Innovative Surfaces for Controlled Flow of Molten Lithium

Award Information
Agency: Department of Energy
Branch: N/A
Contract: DE-FG02-08ER85217
Agency Tracking Number: N/A
Amount: $750,000.00
Phase: Phase II
Program: SBIR
Awards Year: 2009
Solicitation Year: N/A
Solicitation Topic Code: N/A
Solicitation Number: N/A
Small Business Information
Ultramet
12173 Montague Street, Pacoima, CA, 91331
DUNS: 052405867
HUBZone Owned: N
Woman Owned: N
Socially and Economically Disadvantaged: N
Principal Investigator
 Arthur Fortini
 Dr.
 (818) 899-0236
 art.fortini@ultramet.com
Business Contact
 Craig Ward
Title: Mr.
Phone: (818) 899-0236
Email: craig.ward@ultramet.com
Research Institution
N/A
Abstract
The economic, environmental, and strategic benefits associated with the development of fusion energy are numerous, but they cannot be realized until new technology is developed to allow operation under high heat flux conditions.

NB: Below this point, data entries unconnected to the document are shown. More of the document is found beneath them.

(** * The voice assistant of [main.py]: question classifier, turn controller
      and facade, as a shallow embedding.

    Python [str] values are modelled as [string]; a character stands for the
    code point with the same number, so the model covers the texts whose code
    points are below 256.  [lower], [strip] and the regular expression class
    [\s] follow CPython on that range.  [upper] does too, except for U+00B5
    and U+00FF, whose upper-case forms lie outside the range: they are left
    unchanged, and a statement about the upper-cased text excludes them.

    Time stamps ([time.time()]) are rationals; the rounding of the float
    subtraction in the guard is not modelled. *)

From Stdlib Require Import String Ascii List Bool NArith ZArith QArith Lia Lqa.
Import ListNotations.
Local Open Scope string_scope.

(** ** Python string primitives *)

Module Py.

Definition code (c : ascii) : N := N_of_ascii c.

Definition between (lo hi : N) (c : ascii) : bool :=
  ((lo <=? code c) && (code c <=? hi))%N.

(** [str.isspace] on one character, also the set [str.strip()] removes and
    the class [\s] of a [str] pattern. *)
Definition isspace (c : ascii) : bool :=
  between 9 13 c || between 28 32 c || (code c =? 133)%N || (code c =? 160)%N.

Definition lower_char (c : ascii) : ascii :=
  if between 65 90 c || (between 192 222 c && negb (code c =? 215)%N)
  then ascii_of_N (code c + 32)
  else c.

(** [c.upper()] for a one-character string; the result may be longer.  For
    U+00B5 and U+00FF the upper-case form (U+039C, U+0178) is no character of
    the model, and the result given here is not the code's. *)
Definition upper_char (c : ascii) : string :=
  if between 97 122 c || (between 224 254 c && negb (code c =? 247)%N)
  then String (ascii_of_N (code c - 32)) ""
  else if (code c =? 223)%N then "SS"
  else String c "".

Fixpoint lower (s : string) : string :=
  match s with
  | "" => ""
  | String c r => String (lower_char c) (lower r)
  end.

Fixpoint rev_onto (s acc : string) : string :=
  match s with
  | "" => acc
  | String c r => rev_onto r (String c acc)
  end.

Definition rev (s : string) : string := rev_onto s "".

Fixpoint lstrip (s : string) : string :=
  match s with
  | "" => ""
  | String c r => if isspace c then lstrip r else s
  end.

Definition rstrip (s : string) : string := rev (lstrip (rev s)).

Definition strip (s : string) : string := rstrip (lstrip s).

(** [text.startswith(p)] *)
Definition startswith (text p : string) : bool := String.prefix p text.

(** [text.endswith(p)] *)
Definition endswith (text p : string) : bool := String.prefix (rev p) (rev text).

(** [p in text] *)
Fixpoint contains (text p : string) : bool :=
  String.prefix p text ||
  match text with
  | "" => false
  | String _ r => contains r p
  end.

(** [any(f(x) for x in l)] *)
Definition any {A} (f : A -> bool) (l : list A) : bool := existsb f l.

End Py.

(** ** Exceptions and results of calls that may raise *)

Inductive exn_class :=
| WaitTimeoutError      (* sr.WaitTimeoutError *)
| UnknownValueError     (* sr.UnknownValueError *)
| OtherException.       (* every other subclass of Exception *)

(** An exception: its class and [str(e)]. *)
Record exn := Exn { exn_cls : exn_class; exn_str : string }.

Inductive outcome (A : Type) :=
| Returned (a : A)
| Raised (e : exn).
Arguments Returned {A} a.
Arguments Raised {A} e.

(** ** The question classifier *)

Module Classifier.
Import Py.

Definition question_starters : list string :=
  [ "what"; "why"; "how"; "when"; "where"; "who"; "which";
    "can"; "could"; "would"; "should"; "is"; "are"; "do"; "does";
    "am"; "was"; "were"; "have"; "has"; "had"; "will"; "shall" ].

(** The alternatives of the group in
    [^(are|can|could|do|does|have|has|will|shall|should|would|am|is)\s]. *)
Definition inverted_auxiliaries : list string :=
  [ "are"; "can"; "could"; "do"; "does"; "have"; "has"; "will"; "shall";
    "should"; "would"; "am"; "is" ].

Definition question_phrases : list string :=
  [ "tell me about"; "i'd like to know"; "can you explain";
    "i was wondering"; "do you know"; "what about"; "how about" ].

(** One alternative of the group, then [\s]. *)
Definition word_then_space (text w : string) : bool :=
  startswith text w &&
  match String.get (String.length w) text with
  | Some c => isspace c
  | None => false
  end.

(** [re.match] of the pattern above: the matcher backtracks over the
    alternatives, so it succeeds when one of them is followed by [\s]. *)
Definition re_match_inverted (text : string) : bool :=
  any (word_then_space text) inverted_auxiliaries.

(** The text the rules look at: [text.lower().strip()]. *)
Definition normalized (text : string) : string := strip (lower text).

Definition rule_starter (t : string) : bool := any (startswith t) question_starters.
Definition rule_mark (t : string) : bool := endswith t "?".
Definition rule_phrase (t : string) : bool := any (contains t) question_phrases.

Definition is_question (text : string) : bool :=
  let text := normalized text in
  if rule_starter text then true
  else if rule_mark text then true
  else if re_match_inverted text then true
  else if rule_phrase text then true
  else false.

(** The classifier with the regular-expression rule folded away; compared
    with [is_question] below. *)
Definition is_question_without_regex (text : string) : bool :=
  let text := normalized text in
  if rule_starter text then true
  else if rule_mark text then true
  else if rule_phrase text then true
  else false.

End Classifier.

(** ** Normalisation of an accepted transcript (lines 86 to 88) *)

Module Normalize.
Import Py.

Definition IndexError : exn := Exn OtherException "string index out of range".

(** [text[0].upper() + text[1:]] *)
Definition capitalize (text : string) : outcome string :=
  match text with
  | "" => Raised IndexError
  | String c r => Returned (upper_char c ++ r)
  end.

Definition ensure_mark (t : string) : string :=
  if negb (endswith t "?") then t ++ "?" else t.

Definition capitalized_text (text : string) : outcome string :=
  match capitalize text with
  | Returned t => Returned (ensure_mark t)
  | Raised e => Raised e
  end.

End Normalize.

(** ** [json.dumps] and [base64.b64encode], as far as [get_ai_response]
    uses them *)

Module Json.
Import Py.

Definition backslash : ascii := "092"%char.
Definition dquote : ascii := "034"%char.

Definition hex_digit (n : N) : ascii :=
  if (n <? 10)%N then ascii_of_N (48 + n) else ascii_of_N (87 + n).

(** ['\\u{0:04x}'.format(n)] for [n < 256] *)
Definition u_escape (n : N) : string :=
  String backslash
    (String "u" (String "0" (String "0"
      (String (hex_digit (n / 16)) (String (hex_digit (n mod 16)) ""))))).

(** [ensure_ascii=True]: everything outside [' '..'~'], the quote and the
    backslash are escaped. *)
Definition escape_char (c : ascii) : string :=
  let n := code c in
  if (n =? 34)%N then String backslash (String dquote "")
  else if (n =? 92)%N then String backslash (String backslash "")
  else if (n =? 8)%N then String backslash "b"
  else if (n =? 12)%N then String backslash "f"
  else if (n =? 10)%N then String backslash "n"
  else if (n =? 13)%N then String backslash "r"
  else if (n =? 9)%N then String backslash "t"
  else if between 32 126 c then String c ""
  else u_escape n.

Fixpoint escape (s : string) : string :=
  match s with
  | "" => ""
  | String c r => escape_char c ++ escape r
  end.

Definition quoted (s : string) : string :=
  String dquote (escape s ++ String dquote "").

Definition key (k : string) : string := String dquote (k ++ String dquote "").

(** [json.dumps({"text": text, "audio": audio})] *)
Definition dumps_answer (text : string) (audio : option string) : string :=
  "{" ++ key "text" ++ ": " ++ quoted text ++ ", " ++ key "audio" ++ ": " ++
  match audio with
  | Some a => quoted a
  | None => "null"
  end ++ "}".

End Json.

Module Base64.

Definition digit (n : N) : ascii :=
  if (n <? 26)%N then ascii_of_N (65 + n)
  else if (n <? 52)%N then ascii_of_N (97 + (n - 26))
  else if (n <? 62)%N then ascii_of_N (48 + (n - 52))
  else if (n =? 62)%N then "+"%char
  else "/"%char.

Definition group (n : N) (k : nat) : string :=
  let d i := digit ((n / i) mod 64) in
  match k with
  | 1%nat => String (d 262144%N) (String (d 4096%N) "==")
  | 2%nat => String (d 262144%N) (String (d 4096%N) (String (d 64%N) "="))
  | _ => String (d 262144%N) (String (d 4096%N) (String (d 64%N) (String (d 1%N) "")))
  end.

(** [base64.b64encode(content).decode('utf-8')] *)
Fixpoint b64encode (content : list Byte.byte) : string :=
  let v := Byte.to_N in
  match content with
  | [] => ""
  | [a] => group (v a * 65536) 1
  | [a; b] => group (v a * 65536 + v b * 256) 2
  | a :: b :: c :: r => group (v a * 65536 + v b * 256 + v c) 3 ++ b64encode r
  end.

End Base64.

(** ** Session state *)

(** The client object built by [OpenAI(api_key=...)]; it is truthy. *)
Inductive OpenAI := OpenAI_client (api_key : option string).

(** The attributes of [AudioAssistant] the methods read and write, and the
    content of [config.json]: [None] when the file is absent, otherwise what
    [config.get('api_key')] gives.  Recognizer and microphone carry no state
    of their own here; their calls are answered by the surroundings. *)
Record AudioAssistant := {
  is_listening : bool;
  client : option OpenAI;
  api_key : option string;
  tts_enabled : bool;
  is_speaking : bool;
  audio_playing : bool;
  config_json : option (option string)
}.

Definition set_is_listening (b : bool) (s : AudioAssistant) : AudioAssistant :=
  {| is_listening := b; client := client s; api_key := api_key s;
     tts_enabled := tts_enabled s; is_speaking := is_speaking s;
     audio_playing := audio_playing s; config_json := config_json s |}.

Definition set_client (c : option OpenAI) (s : AudioAssistant) : AudioAssistant :=
  {| is_listening := is_listening s; client := c; api_key := api_key s;
     tts_enabled := tts_enabled s; is_speaking := is_speaking s;
     audio_playing := audio_playing s; config_json := config_json s |}.

Definition set_api_key_field (k : option string) (s : AudioAssistant) : AudioAssistant :=
  {| is_listening := is_listening s; client := client s; api_key := k;
     tts_enabled := tts_enabled s; is_speaking := is_speaking s;
     audio_playing := audio_playing s; config_json := config_json s |}.

Definition set_tts_enabled (b : bool) (s : AudioAssistant) : AudioAssistant :=
  {| is_listening := is_listening s; client := client s; api_key := api_key s;
     tts_enabled := b; is_speaking := is_speaking s;
     audio_playing := audio_playing s; config_json := config_json s |}.
(** * Tgbot: interactive session, callback dispatch and download pipeline

  A shallow embedding of the Go sources of the bot
  (internal/telegram/bot.go, internal/storage/books.go,
  internal/service, internal/db/store.go) together with the
  properties of the browsing session, the format keyboard, the callback
  dispatcher, the bounded save and the library link.

  Conventions:
    - a Go [string] is a Rocq [string]: a sequence of bytes, UTF-8 kept
    as the bytes it is made of;
    - a Go [int] (64 bits on the build target, linux/amd64) is a [Z]
    with the wrap-around of each operation written out ([GoInt]);
    - a Go panic is [None] in the [option] monad;
    - effects on the chat transport, the file system and the database
    are explicit: functions take the state and return the new one, and
    what they send is a trace of events. *)

From Stdlib Require Import ZArith String Ascii List Lia DecimalString DecimalPos
  Sorted OrderedTypeEx.
From stdpp Require Import base option list gmap strings.

Local Open Scope Z_scope.

(** ** Go integers *)

Module GoInt.

Definition min_int : Z := - 2 ^ 63.
Definition max_int : Z := 2 ^ 63 - 1.

(** Two's complement wrap-around of a 64-bit signed integer. *)
Definition wrap (z : Z) : Z := (z + 2 ^ 63) mod 2 ^ 64 - 2 ^ 63.

Definition add (a b : Z) : Z := wrap (a + b).
Definition sub (a b : Z) : Z := wrap (a - b).
Definition mul (a b : Z) : Z := wrap (a * b).

(** Go's [/] truncates toward zero and panics on a zero divisor. *)
Definition div (a b : Z) : option Z :=
  if b =? 0 then None else Some (wrap (Z.quot a b)).

Definition in_range (z : Z) : Prop := min_int <= z <= max_int.

(** [len] of a slice. *)
Definition len {A} (l : list A) : Z := Z.of_nat (length l).

(** [fmt.Sprintf("%d", z)]. *)
Definition itoa (z : Z) : string := NilZero.string_of_int (Z.to_int z).

(** The slice expression [l[lo:hi]]; out of range is a panic. The
    bound used is the length (Go allows [hi] up to the capacity, which
    is at least the length). *)
Definition slice {A} (l : list A) (lo hi : Z) : option (list A) :=
  if (0 <=? lo) && (lo <=? hi) && (hi <=? len l)
  then Some (take (Z.to_nat (hi - lo)) (drop (Z.to_nat lo) l))
  else None.

Lemma wrap_small z : in_range z -> wrap z = z.
Proof.
  unfold in_range, min_int, max_int, wrap. intros H.
  rewrite Z.mod_small; lia.
Qed.

Lemma len_nonneg {A} (l : list A) : 0 <= len l.
Proof. unfold len. lia. Qed.

Lemma len_app {A} (l1 l2 : list A) : len (l1 ++ l2) = len l1 + len l2.
Proof. unfold len. rewrite length_app. lia. Qed.

End GoInt.

(** ** The Go standard library on strings, as far as the bot uses it

    Strings are compared and scanned byte by byte, as Go does. The parts
    of [strings] that consult the Unicode tables (reached only from a
    byte of 128 or more) are not written out: they are the fields of
    [Unicode], and every statement below holds whatever they are. *)

Module Strings.

Definition byte (c : ascii) : N := N_of_ascii c.

(** [utf8.RuneSelf]: bytes below it are one-byte runes. *)
Definition RuneSelf : N := 128.

Definition isASCIIbyte (c : ascii) : bool := (byte c <? RuneSelf)%N.

Fixpoint all (p : ascii -> bool) (s : string) : bool :=
  match s with
  | EmptyString => true
  | String c s' => p c && all p s'
  end.

Fixpoint smap (f : ascii -> ascii) (s : string) : string :=
  match s with
  | EmptyString => EmptyString
  | String c s' => String (f c) (smap f s')
  end.

Definition len (s : string) : Z := Z.of_nat (String.length s).

(** [s[i:]] *)
Fixpoint from (i : nat) (s : string) : string :=
  match i, s with
  | O, _ => s
  | S i', String _ s' => from i' s'
  | S _, EmptyString => EmptyString
  end.

(** [s[:i]] *)
Fixpoint upto (i : nat) (s : string) : string :=
  match i, s with
  | S i', String c s' => String c (upto i' s')
  | _, _ => EmptyString
  end.

Class Unicode := {
  (** [strings.Map(unicode.ToUpper, s)] *)
  map_ToUpper : string -> string;
  (** [strings.TrimFunc(s, unicode.IsSpace)] *)
  trimFunc_IsSpace : string -> string;
  (** [strings.TrimRightFunc(s, unicode.IsSpace)] *)
  trimRightFunc_IsSpace : string -> string;
  (** the [hasUnicode] part of [strings.EqualFold], on the two rests *)
  equalFold_hasUnicode : string -> string -> bool
}.

(** An instance for the examples, whose inputs never reach it. *)
Definition asciiOnly : Unicode :=
  {| map_ToUpper := fun s => s;
     trimFunc_IsSpace := fun s => s;
     trimRightFunc_IsSpace := fun s => s;
     equalFold_hasUnicode := fun _ _ => false |}.

Definition isLower (c : ascii) : bool := (97 <=? byte c)%N && (byte c <=? 122)%N.
Definition isUpper (c : ascii) : bool := (65 <=? byte c)%N && (byte c <=? 90)%N.

Definition upperByte (c : ascii) : ascii :=
  if isLower c then ascii_of_N (byte c - 32) else c.

(** [strings.ToUpper] *)
Definition ToUpper `{Unicode} (s : string) : string :=
  if all isASCIIbyte s then smap upperByte s else map_ToUpper s.

(** The table [asciiSpace]: tab, line feed, vertical tab, form feed,
    carriage return, space. *)
Definition asciiSpace (c : ascii) : bool :=
  ((9 <=? byte c)%N && (byte c <=? 13)%N) || (byte c =? 32)%N.

Fixpoint trimLeftWhile (p : ascii -> bool) (s : string) : string :=
  match s with
  | EmptyString => EmptyString
  | String c s' => if p c then trimLeftWhile p s' else s
  end.

Fixpoint trimRightWhile (p : ascii -> bool) (s : string) : string :=
  match s with
  | EmptyString => EmptyString
  | String c s' =>
      match trimRightWhile p s' with
      | EmptyString => if p c then EmptyString else String c EmptyString
      | t => String c t
      end
  end.

Fixpoint lastByte (s : string) : option ascii :=
  match s with
  | EmptyString => None
  | String c EmptyString => Some c
  | String _ s' => lastByte s'
  end.

(** [strings.TrimSpace]: the two ASCII loops, each leaving to the
    Unicode-aware function at the first byte that is not ASCII. *)
Definition TrimSpace `{Unicode} (s : string) : string :=
  match trimLeftWhile asciiSpace s with
  | EmptyString => EmptyString
  | String c _ as s1 =>
      if isASCIIbyte c then
        let s2 := trimRightWhile asciiSpace s1 in
        match lastByte s2 with
        | Some c' => if isASCIIbyte c' then s2 else trimRightFunc_IsSpace s2
        | None => s2
        end
      else trimFunc_IsSpace s1
  end.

Bathing the wall of a fusion reactor plasma-facing component in a liquid metal is a viable approach for accommodating high heat fluxes and for removing hydrogen isotopes. This project will develop an enabling technology for the controlled flow of molten lithium. In this approach, microtextured tungsten and rhenium coatings, consisting of hundreds of thousands of dendrites per square millimeter, will act as a high-efficiency wick to stabilize liquid metal flow, despite the existence of strong magnetohydrodynamic forces. Phase I demonstrated the ability of the textured tungsten and rhenium coatings to wick molten lithium. The wetted coatings retained the molten metal in the face of strong jxB forces. In Phase II, additional wetting experiments, using a variety of techniques, will be conducted. Specimens will be characterized, fabricated, and ultimately tested in the Lithium Tokamak eXperiment (LTX) reactor at the Princeton Plasma Physics Laboratory (PPPL). Commercial Applications and other Benefits as described by the awardee: The new coatings can be applied to smooth surfaces and to the interior of porous bodies, such as refractory metal foams, for improved retention of the molten metal. Once demonstrated in the LTX reactor, the proposed technology should be applied in the near term to larger fusion reactors such as NSTX and ITER. As additional fusion reactors are brought on line, the textured coating technology will be incorporated into them as well.

* information listed above is at the time of submission.